→ Items listed in a dataset
■ ■ ■ ■

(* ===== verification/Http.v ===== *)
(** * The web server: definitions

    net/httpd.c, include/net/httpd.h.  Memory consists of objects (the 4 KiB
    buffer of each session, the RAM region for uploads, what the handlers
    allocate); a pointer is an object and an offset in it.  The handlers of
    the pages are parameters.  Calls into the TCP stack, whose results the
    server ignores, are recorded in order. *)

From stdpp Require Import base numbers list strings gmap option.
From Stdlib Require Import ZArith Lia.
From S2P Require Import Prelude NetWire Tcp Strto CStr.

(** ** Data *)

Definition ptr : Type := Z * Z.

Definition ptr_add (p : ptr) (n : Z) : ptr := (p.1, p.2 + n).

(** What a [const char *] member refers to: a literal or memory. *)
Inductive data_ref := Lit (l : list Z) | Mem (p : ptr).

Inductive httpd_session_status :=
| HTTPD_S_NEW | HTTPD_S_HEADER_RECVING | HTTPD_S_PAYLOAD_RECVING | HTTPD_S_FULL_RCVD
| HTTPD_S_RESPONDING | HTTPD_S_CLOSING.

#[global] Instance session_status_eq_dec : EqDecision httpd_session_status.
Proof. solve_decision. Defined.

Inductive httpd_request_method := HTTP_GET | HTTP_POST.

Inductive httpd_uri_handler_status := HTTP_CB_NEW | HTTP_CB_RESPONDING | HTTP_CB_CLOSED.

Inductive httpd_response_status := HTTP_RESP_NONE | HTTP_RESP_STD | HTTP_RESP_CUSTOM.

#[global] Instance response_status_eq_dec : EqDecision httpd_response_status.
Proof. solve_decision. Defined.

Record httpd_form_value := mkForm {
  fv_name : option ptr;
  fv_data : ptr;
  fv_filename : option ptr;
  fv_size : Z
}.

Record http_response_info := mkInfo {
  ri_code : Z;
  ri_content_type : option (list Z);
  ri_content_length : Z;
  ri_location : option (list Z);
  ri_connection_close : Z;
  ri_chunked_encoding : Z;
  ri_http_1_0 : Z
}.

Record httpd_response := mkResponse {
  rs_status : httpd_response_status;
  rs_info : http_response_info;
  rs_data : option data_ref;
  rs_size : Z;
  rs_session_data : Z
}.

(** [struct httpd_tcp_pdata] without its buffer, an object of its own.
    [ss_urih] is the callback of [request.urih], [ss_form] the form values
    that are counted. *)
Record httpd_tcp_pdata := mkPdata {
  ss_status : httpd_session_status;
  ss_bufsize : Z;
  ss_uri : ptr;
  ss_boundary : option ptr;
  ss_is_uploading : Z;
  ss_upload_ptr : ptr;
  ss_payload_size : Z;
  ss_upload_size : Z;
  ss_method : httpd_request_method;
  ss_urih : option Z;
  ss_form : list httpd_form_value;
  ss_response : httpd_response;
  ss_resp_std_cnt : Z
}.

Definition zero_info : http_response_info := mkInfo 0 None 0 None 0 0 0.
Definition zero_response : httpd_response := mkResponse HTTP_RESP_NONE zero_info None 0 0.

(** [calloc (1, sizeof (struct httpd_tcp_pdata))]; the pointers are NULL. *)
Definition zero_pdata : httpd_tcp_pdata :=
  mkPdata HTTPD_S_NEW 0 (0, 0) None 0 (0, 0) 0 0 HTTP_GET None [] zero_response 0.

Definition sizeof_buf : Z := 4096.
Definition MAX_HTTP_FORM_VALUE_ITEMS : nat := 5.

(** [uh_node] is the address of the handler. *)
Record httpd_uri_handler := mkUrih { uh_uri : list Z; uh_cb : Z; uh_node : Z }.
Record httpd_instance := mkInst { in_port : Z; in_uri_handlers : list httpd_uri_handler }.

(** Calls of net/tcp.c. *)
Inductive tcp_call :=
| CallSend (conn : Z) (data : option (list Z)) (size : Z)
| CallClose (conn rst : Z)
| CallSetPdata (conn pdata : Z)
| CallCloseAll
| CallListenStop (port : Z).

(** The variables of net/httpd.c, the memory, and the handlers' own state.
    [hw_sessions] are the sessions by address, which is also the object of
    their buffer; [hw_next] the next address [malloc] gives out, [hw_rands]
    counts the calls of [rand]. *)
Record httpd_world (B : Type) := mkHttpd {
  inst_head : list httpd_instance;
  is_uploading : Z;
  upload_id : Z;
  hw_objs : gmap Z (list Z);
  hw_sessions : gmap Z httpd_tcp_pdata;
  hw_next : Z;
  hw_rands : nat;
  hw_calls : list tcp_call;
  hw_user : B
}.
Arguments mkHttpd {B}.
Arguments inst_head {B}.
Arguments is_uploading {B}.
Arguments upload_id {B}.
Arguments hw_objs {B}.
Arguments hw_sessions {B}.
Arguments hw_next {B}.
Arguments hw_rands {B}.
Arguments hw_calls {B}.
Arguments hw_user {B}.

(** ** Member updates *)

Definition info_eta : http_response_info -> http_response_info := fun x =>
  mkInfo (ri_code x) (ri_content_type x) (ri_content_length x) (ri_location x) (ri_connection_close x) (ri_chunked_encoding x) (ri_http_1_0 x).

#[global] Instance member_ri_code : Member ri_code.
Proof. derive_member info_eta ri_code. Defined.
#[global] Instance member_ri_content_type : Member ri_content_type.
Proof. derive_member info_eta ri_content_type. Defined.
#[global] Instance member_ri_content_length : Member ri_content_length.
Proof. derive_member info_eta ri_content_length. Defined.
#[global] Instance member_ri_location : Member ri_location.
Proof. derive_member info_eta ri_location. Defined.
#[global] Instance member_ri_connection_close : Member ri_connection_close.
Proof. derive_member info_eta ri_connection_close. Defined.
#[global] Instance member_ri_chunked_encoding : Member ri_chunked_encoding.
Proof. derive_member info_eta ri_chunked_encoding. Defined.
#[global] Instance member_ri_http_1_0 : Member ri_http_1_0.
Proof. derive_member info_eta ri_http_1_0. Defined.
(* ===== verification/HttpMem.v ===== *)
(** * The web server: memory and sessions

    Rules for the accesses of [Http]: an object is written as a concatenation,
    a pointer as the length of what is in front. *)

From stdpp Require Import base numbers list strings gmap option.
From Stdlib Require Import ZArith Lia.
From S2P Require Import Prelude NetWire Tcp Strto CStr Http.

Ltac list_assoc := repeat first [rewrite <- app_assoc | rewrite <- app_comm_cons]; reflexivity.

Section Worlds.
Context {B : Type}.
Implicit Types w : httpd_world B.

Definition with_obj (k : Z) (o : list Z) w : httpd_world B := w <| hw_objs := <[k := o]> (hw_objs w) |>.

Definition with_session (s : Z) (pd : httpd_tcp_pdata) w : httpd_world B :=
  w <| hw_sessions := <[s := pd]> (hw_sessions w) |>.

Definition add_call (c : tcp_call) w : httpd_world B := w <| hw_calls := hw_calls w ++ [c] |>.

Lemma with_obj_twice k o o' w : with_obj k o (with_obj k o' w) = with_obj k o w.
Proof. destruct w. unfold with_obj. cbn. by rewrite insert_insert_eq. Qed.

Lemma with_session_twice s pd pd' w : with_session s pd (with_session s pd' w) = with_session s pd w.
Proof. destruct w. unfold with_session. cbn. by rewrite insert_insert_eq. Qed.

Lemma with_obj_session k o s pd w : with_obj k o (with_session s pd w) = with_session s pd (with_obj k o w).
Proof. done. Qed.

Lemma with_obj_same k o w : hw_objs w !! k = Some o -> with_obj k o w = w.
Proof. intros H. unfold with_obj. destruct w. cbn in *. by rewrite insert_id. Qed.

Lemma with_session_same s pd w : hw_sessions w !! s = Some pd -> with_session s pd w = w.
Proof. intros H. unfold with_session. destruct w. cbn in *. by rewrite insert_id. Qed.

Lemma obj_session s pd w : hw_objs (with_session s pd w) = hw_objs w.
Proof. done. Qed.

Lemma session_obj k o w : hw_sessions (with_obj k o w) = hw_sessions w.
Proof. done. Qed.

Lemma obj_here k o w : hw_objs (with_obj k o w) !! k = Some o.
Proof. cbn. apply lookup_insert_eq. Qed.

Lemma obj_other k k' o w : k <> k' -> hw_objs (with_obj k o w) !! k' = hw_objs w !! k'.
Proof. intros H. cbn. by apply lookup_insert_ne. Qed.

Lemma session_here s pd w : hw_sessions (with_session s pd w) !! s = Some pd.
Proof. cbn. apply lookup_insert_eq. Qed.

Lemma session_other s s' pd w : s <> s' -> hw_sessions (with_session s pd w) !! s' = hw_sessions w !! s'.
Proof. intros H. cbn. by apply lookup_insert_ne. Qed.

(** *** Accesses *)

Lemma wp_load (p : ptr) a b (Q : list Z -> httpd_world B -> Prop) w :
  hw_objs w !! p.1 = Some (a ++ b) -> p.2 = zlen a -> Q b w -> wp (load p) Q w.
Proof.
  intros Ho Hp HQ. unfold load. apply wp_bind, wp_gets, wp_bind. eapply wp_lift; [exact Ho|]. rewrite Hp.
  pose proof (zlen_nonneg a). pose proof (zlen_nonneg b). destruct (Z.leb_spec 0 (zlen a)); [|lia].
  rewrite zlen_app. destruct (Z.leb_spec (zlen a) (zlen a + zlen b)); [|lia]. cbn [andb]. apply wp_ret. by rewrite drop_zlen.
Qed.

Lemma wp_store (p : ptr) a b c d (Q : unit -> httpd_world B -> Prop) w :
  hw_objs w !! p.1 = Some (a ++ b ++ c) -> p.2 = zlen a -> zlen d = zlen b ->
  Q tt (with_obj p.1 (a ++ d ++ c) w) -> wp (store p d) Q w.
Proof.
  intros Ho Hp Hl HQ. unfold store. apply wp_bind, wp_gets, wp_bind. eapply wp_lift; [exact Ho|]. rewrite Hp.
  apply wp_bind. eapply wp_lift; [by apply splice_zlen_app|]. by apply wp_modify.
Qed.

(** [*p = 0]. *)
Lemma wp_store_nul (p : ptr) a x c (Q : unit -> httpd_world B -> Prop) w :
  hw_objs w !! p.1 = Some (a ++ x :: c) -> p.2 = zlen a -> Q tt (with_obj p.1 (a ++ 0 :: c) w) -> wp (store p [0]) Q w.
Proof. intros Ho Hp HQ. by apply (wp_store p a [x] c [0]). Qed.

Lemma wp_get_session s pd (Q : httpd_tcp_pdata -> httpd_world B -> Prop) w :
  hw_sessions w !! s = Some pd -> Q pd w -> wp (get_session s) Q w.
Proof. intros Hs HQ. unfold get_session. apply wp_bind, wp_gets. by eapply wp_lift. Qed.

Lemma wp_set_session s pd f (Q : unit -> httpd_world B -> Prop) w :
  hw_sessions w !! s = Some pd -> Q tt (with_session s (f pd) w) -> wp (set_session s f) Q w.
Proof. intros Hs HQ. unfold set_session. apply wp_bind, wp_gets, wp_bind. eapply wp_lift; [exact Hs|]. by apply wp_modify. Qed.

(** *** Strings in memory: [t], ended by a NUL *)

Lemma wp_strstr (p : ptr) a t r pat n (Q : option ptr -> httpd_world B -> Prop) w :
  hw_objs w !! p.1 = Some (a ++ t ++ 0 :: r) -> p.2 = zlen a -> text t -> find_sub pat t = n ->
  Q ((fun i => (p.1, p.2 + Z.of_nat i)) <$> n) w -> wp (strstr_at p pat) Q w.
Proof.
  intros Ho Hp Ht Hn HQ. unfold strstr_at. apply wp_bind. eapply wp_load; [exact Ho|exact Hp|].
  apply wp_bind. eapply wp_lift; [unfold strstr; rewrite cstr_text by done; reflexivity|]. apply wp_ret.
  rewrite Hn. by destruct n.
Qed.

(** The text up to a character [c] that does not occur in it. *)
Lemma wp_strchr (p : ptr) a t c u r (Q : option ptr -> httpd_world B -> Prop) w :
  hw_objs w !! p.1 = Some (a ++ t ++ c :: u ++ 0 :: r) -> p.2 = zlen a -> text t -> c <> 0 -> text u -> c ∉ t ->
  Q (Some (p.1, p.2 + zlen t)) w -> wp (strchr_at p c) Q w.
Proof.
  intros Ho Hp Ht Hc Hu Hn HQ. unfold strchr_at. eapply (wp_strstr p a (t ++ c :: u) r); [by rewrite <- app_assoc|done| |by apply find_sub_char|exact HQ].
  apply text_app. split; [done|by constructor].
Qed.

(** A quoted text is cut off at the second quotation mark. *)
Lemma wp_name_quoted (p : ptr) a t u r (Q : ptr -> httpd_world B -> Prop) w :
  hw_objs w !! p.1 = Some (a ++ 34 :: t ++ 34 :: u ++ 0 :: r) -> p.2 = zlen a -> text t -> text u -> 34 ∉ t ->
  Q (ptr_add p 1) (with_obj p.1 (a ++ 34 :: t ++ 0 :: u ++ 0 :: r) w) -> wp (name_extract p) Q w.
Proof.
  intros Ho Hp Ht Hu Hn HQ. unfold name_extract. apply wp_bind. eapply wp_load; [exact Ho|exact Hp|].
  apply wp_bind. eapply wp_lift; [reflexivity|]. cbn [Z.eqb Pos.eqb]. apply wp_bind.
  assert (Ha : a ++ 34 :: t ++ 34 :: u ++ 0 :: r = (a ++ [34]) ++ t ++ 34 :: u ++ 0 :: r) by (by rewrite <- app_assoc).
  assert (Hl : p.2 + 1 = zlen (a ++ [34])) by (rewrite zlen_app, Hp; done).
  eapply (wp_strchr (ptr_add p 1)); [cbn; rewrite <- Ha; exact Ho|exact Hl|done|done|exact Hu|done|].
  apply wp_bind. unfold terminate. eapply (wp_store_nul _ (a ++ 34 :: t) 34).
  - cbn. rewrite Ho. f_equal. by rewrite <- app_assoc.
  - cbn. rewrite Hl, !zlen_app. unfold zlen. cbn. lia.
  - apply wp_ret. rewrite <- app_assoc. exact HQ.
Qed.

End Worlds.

■ ■ ■ ■

→ Task brief
Write out exactly the lines above from the line with "Lemma wp_load (p" through the line with "pose proof (zlen_nonneg a).", both of them included, and leave out all other lines.

→ Exercise solution
Lemma wp_load (p : ptr) a b (Q : list Z -> httpd_world B -> Prop) w :
  hw_objs w !! p.1 = Some (a ++ b) -> p.2 = zlen a -> Q b w -> wp (load p) Q w.
Proof.
  intros Ho Hp HQ. unfold load. apply wp_bind, wp_gets, wp_bind. eapply wp_lift; [exact Ho|]. rewrite Hp.
  pose proof (zlen_nonneg a). pose proof (zlen_nonneg b). destruct (Z.leb_spec 0 (zlen a)); [|lia].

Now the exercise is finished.